(Dataset begins)

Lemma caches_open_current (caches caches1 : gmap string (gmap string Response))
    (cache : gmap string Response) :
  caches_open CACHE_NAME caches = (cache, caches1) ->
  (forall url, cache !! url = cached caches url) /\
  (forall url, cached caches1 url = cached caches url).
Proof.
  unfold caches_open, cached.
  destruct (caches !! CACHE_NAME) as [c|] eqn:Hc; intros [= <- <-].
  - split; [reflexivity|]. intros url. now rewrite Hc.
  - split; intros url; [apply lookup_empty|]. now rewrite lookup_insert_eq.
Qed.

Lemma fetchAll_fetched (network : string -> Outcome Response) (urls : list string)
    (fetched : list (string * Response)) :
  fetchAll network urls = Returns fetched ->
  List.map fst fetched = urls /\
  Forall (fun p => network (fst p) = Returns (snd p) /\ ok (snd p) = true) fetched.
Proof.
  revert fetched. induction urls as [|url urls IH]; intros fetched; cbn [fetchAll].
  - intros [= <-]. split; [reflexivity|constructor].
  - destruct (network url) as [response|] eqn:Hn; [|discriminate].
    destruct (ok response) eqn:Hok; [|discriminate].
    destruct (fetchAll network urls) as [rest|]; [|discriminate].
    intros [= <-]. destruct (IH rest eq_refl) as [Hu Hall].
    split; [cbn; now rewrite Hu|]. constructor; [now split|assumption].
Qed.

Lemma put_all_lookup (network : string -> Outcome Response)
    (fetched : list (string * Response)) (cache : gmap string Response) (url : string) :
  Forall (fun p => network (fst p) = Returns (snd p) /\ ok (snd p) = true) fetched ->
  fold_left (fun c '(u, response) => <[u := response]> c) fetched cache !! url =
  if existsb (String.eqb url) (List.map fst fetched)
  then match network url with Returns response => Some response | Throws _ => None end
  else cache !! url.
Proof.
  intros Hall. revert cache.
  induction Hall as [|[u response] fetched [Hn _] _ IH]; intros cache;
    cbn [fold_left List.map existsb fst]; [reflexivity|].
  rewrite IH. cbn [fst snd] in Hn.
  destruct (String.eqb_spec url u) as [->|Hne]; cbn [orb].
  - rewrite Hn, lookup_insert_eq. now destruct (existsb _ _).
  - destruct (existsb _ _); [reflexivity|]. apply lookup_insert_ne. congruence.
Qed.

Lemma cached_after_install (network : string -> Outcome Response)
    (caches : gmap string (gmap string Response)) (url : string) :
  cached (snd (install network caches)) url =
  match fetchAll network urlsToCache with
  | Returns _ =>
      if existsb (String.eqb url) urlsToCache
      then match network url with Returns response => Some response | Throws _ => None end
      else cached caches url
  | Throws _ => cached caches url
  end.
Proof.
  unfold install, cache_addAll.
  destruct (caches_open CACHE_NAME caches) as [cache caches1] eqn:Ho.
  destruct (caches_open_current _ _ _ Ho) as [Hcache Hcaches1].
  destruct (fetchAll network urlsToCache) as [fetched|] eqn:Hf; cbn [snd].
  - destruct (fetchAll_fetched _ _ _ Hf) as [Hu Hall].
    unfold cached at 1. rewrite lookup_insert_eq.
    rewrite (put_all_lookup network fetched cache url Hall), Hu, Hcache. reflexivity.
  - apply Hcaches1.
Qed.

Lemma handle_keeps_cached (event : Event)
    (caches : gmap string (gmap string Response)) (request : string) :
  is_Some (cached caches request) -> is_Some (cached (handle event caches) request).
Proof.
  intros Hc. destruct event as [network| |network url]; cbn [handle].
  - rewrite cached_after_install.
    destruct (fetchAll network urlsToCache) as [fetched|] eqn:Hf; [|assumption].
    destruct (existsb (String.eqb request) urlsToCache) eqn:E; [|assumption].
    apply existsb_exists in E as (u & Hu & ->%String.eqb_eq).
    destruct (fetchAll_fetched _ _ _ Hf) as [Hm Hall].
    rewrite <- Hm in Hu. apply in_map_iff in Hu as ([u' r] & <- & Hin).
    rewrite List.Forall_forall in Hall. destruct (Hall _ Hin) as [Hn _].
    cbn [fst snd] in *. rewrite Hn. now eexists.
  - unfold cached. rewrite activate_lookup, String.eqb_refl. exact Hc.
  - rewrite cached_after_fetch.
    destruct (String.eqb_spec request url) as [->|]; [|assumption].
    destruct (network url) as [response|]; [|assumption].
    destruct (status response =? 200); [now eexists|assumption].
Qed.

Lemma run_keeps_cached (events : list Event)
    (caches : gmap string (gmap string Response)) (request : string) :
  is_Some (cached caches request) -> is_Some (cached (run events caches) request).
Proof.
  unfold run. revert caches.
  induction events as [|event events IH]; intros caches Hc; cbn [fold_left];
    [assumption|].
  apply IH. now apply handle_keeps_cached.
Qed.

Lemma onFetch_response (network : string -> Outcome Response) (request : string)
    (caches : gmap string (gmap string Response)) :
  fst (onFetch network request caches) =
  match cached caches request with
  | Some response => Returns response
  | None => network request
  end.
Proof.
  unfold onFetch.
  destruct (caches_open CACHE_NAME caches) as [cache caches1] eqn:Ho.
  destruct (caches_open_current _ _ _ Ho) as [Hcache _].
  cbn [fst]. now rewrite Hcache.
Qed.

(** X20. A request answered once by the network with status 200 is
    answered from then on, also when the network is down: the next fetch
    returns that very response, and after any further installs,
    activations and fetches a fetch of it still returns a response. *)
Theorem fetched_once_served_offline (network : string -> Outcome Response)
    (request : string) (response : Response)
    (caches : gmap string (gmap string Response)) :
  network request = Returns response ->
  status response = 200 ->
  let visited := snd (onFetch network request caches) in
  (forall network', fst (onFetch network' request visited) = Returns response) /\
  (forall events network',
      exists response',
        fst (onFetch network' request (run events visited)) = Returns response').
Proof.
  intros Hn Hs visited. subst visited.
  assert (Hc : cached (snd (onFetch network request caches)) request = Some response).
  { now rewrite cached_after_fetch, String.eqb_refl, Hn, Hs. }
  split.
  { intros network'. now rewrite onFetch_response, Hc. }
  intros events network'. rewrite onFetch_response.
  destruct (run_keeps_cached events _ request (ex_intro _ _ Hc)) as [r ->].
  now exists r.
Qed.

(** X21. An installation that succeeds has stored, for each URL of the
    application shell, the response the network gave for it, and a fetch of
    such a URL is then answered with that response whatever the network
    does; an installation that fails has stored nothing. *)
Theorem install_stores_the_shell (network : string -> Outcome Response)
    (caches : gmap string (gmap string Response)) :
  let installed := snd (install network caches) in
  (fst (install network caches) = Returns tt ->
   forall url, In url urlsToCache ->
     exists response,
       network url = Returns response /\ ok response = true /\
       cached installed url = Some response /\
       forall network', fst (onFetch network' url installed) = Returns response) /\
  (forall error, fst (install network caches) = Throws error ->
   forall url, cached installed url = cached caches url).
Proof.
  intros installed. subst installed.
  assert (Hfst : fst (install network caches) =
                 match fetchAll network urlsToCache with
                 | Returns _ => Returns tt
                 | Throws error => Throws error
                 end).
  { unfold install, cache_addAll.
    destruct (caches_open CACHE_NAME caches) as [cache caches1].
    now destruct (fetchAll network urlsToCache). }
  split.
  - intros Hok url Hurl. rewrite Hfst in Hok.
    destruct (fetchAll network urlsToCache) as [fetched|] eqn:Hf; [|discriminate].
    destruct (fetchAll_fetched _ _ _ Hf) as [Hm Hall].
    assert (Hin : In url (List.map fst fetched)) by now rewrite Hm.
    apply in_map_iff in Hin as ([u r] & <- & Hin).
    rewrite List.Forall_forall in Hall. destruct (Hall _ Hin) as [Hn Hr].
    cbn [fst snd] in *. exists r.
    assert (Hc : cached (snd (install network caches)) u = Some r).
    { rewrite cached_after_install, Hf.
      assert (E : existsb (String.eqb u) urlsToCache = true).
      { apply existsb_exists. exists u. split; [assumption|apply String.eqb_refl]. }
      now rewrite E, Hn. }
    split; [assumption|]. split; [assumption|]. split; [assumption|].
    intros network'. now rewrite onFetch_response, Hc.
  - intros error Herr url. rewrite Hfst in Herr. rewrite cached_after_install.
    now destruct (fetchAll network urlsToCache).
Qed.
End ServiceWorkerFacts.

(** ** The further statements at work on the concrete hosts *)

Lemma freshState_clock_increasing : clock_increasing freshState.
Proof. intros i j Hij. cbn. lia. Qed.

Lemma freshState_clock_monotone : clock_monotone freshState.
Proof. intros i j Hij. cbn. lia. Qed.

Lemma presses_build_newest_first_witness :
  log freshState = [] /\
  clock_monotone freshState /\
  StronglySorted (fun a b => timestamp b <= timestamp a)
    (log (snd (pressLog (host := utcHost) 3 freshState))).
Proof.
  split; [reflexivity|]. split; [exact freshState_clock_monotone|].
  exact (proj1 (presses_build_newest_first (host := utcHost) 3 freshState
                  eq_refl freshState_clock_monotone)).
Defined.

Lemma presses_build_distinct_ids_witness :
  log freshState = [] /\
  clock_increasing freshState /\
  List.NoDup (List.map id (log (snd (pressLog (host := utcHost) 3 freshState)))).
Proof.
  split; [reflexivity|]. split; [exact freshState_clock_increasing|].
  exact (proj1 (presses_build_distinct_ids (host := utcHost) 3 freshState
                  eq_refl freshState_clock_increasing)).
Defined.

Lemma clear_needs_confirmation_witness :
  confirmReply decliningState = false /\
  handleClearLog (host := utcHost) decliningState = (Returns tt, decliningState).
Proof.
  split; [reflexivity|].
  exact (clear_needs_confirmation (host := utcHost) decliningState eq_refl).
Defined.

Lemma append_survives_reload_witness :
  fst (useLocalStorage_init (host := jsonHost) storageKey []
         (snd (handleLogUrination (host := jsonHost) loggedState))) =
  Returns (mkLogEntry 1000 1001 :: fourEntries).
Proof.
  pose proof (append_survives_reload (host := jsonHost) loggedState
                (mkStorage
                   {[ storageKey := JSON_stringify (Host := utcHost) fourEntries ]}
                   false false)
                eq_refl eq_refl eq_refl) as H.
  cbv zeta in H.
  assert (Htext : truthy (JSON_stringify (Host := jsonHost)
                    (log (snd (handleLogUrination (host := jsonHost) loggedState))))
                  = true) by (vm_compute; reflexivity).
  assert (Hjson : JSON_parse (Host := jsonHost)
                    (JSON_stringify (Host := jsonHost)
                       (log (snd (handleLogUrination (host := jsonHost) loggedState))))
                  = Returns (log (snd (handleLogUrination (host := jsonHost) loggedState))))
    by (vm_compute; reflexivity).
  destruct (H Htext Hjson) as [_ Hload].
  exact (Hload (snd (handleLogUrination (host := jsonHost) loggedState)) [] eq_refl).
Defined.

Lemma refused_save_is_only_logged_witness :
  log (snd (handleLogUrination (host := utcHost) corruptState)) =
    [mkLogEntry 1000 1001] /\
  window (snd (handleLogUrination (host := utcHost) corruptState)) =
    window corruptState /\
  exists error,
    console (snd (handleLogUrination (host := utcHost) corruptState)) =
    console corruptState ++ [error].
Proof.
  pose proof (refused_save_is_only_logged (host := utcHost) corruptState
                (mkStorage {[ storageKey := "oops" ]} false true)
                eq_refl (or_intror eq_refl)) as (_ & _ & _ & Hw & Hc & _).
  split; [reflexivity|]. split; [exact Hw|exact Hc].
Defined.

(Dataset ends)
(Dataset begins)

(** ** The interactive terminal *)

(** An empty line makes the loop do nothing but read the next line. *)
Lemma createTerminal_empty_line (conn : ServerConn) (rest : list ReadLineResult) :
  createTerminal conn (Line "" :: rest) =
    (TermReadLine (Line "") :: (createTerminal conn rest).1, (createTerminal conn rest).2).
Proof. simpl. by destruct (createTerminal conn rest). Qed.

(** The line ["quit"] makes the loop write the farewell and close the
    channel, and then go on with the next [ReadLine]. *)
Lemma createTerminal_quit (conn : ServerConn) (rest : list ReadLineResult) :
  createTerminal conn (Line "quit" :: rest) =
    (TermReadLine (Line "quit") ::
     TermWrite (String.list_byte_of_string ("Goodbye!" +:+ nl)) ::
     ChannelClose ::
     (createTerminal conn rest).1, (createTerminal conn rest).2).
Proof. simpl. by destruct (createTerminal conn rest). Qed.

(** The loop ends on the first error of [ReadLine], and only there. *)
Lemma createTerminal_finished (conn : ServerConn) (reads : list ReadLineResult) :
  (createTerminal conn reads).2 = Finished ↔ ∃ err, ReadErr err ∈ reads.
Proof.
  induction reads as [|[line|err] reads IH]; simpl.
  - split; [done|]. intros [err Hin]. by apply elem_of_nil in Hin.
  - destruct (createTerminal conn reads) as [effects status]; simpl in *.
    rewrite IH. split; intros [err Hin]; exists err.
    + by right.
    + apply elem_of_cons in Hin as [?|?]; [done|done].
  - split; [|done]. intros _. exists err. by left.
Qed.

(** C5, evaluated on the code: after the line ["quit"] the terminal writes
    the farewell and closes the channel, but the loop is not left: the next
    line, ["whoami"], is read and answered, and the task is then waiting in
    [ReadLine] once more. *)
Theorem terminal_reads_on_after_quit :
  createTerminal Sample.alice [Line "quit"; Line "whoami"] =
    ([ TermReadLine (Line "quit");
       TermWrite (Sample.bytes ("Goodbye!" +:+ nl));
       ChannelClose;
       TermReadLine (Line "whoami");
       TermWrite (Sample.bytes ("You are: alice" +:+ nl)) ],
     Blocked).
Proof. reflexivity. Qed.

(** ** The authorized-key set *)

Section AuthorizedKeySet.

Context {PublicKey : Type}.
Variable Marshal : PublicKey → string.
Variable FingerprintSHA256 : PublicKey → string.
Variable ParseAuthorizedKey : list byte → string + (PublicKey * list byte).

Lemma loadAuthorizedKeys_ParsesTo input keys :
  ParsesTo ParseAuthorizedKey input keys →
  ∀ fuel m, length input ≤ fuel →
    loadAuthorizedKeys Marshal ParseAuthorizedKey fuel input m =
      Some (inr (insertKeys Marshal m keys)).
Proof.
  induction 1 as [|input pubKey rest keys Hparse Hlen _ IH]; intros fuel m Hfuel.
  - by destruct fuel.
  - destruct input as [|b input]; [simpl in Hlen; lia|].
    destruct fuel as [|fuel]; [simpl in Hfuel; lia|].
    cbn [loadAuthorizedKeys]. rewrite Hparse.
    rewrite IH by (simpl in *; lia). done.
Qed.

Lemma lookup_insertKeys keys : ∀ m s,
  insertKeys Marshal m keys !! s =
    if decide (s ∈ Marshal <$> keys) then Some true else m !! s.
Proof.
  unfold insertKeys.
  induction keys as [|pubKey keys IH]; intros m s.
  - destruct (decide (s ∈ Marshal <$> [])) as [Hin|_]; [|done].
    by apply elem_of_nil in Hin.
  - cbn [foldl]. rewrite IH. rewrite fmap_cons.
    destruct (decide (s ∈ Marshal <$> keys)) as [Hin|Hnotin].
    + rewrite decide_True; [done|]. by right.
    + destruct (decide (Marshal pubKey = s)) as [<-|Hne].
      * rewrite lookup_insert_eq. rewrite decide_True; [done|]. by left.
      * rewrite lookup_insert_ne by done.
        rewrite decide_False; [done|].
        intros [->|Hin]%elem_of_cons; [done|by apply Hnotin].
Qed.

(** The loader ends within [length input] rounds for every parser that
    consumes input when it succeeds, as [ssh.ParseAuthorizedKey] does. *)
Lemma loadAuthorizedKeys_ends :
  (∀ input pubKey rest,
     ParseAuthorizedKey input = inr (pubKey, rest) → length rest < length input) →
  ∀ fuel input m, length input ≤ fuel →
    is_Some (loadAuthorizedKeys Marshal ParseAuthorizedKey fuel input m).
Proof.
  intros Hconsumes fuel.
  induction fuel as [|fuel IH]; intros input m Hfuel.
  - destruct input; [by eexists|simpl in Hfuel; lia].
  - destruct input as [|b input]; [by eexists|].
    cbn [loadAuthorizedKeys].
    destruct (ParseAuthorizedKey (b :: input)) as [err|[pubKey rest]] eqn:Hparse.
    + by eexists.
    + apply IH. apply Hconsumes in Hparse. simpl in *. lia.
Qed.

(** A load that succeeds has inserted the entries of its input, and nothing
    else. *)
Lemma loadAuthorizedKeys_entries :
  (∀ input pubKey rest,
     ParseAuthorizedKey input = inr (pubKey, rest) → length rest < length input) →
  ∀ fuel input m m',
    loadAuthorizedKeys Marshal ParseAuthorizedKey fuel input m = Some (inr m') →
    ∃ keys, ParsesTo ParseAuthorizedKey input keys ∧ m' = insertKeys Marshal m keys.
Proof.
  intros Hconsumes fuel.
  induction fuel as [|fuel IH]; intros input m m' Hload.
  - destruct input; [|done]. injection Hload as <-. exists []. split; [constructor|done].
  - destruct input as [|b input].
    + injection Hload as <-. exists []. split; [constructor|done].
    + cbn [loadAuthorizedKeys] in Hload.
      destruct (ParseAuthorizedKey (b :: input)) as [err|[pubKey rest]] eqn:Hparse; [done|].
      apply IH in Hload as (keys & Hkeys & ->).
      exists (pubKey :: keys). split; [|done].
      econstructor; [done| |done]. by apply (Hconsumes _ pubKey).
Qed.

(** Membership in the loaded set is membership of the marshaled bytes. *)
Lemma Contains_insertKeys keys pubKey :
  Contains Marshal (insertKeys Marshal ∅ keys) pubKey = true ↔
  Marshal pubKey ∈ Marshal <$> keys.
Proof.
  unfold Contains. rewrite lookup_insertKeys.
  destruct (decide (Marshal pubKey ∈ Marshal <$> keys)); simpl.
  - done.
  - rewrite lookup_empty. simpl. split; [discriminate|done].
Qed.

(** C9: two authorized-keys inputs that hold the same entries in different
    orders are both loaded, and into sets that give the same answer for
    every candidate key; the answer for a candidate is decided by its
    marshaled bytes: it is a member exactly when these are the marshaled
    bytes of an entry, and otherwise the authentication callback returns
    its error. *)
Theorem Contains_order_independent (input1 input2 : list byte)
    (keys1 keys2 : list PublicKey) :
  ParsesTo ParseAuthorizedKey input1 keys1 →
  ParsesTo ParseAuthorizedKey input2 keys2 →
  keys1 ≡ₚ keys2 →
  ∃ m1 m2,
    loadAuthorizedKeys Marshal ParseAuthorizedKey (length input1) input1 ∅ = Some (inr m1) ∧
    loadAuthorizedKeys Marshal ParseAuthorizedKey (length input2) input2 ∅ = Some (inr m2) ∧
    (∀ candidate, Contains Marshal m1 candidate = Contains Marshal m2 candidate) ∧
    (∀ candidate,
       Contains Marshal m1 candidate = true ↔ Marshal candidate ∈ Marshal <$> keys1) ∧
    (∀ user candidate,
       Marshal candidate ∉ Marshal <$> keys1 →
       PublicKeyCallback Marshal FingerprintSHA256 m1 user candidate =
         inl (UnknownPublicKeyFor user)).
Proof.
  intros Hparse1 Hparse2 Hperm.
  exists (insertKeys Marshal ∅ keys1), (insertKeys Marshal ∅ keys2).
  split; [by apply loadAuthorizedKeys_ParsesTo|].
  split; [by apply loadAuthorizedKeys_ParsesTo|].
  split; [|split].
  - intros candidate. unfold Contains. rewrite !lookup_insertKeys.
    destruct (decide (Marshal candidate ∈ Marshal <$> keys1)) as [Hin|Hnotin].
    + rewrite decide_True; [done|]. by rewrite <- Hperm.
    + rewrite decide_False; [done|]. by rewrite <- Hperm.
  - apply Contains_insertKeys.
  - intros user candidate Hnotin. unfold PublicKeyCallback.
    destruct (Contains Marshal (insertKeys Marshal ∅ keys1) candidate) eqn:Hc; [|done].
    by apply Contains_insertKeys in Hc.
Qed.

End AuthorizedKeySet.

(Dataset ends)
(Dataset begins)

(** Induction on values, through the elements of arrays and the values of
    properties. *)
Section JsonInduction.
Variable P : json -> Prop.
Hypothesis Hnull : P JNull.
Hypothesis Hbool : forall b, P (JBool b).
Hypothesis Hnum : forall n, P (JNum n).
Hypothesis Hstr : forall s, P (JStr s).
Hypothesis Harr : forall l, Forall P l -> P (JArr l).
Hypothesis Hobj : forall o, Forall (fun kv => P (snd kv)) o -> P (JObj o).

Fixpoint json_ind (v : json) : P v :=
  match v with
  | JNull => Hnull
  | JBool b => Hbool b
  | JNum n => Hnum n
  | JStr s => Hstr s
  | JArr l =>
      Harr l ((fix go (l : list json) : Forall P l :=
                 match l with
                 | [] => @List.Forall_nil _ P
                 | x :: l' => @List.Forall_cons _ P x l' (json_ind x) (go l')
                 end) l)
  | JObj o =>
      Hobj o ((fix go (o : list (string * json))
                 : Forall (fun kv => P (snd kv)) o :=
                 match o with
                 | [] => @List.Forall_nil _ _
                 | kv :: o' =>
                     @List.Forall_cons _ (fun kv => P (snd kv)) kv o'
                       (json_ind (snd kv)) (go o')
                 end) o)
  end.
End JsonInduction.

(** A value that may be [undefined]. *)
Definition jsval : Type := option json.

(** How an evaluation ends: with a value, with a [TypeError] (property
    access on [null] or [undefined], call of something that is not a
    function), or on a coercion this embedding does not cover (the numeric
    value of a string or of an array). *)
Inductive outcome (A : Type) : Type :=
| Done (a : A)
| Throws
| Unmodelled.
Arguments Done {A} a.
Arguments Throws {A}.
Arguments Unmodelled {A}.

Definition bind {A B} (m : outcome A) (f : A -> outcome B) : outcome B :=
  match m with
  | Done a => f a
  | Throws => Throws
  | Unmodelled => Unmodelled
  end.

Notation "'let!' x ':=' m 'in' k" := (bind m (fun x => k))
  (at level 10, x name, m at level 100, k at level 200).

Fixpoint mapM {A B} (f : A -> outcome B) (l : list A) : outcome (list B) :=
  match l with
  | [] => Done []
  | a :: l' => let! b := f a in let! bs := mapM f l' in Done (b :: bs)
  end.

(Dataset ends)

• [About this exercise]:
Of the lines above, output exactly those from the line bearing "- destruct (decide" through the line bearing "- destruct input; [by", inclusive.

• [Response box]:
  - destruct (decide (s ∈ Marshal <$> [])) as [Hin|_]; [|done].
    by apply elem_of_nil in Hin.
  - cbn [foldl]. rewrite IH. rewrite fmap_cons.
    destruct (decide (s ∈ Marshal <$> keys)) as [Hin|Hnotin].
    + rewrite decide_True; [done|]. by right.
    + destruct (decide (Marshal pubKey = s)) as [<-|Hne].
      * rewrite lookup_insert_eq. rewrite decide_True; [done|]. by left.
      * rewrite lookup_insert_ne by done.
        rewrite decide_False; [done|].
        intros [->|Hin]%elem_of_cons; [done|by apply Hnotin].
Qed.

(** The loader ends within [length input] rounds for every parser that
    consumes input when it succeeds, as [ssh.ParseAuthorizedKey] does. *)
Lemma loadAuthorizedKeys_ends :
  (∀ input pubKey rest,
     ParseAuthorizedKey input = inr (pubKey, rest) → length rest < length input) →
  ∀ fuel input m, length input ≤ fuel →
    is_Some (loadAuthorizedKeys Marshal ParseAuthorizedKey fuel input m).
Proof.
  intros Hconsumes fuel.
  induction fuel as [|fuel IH]; intros input m Hfuel.
  - destruct input; [by eexists|simpl in Hfuel; lia].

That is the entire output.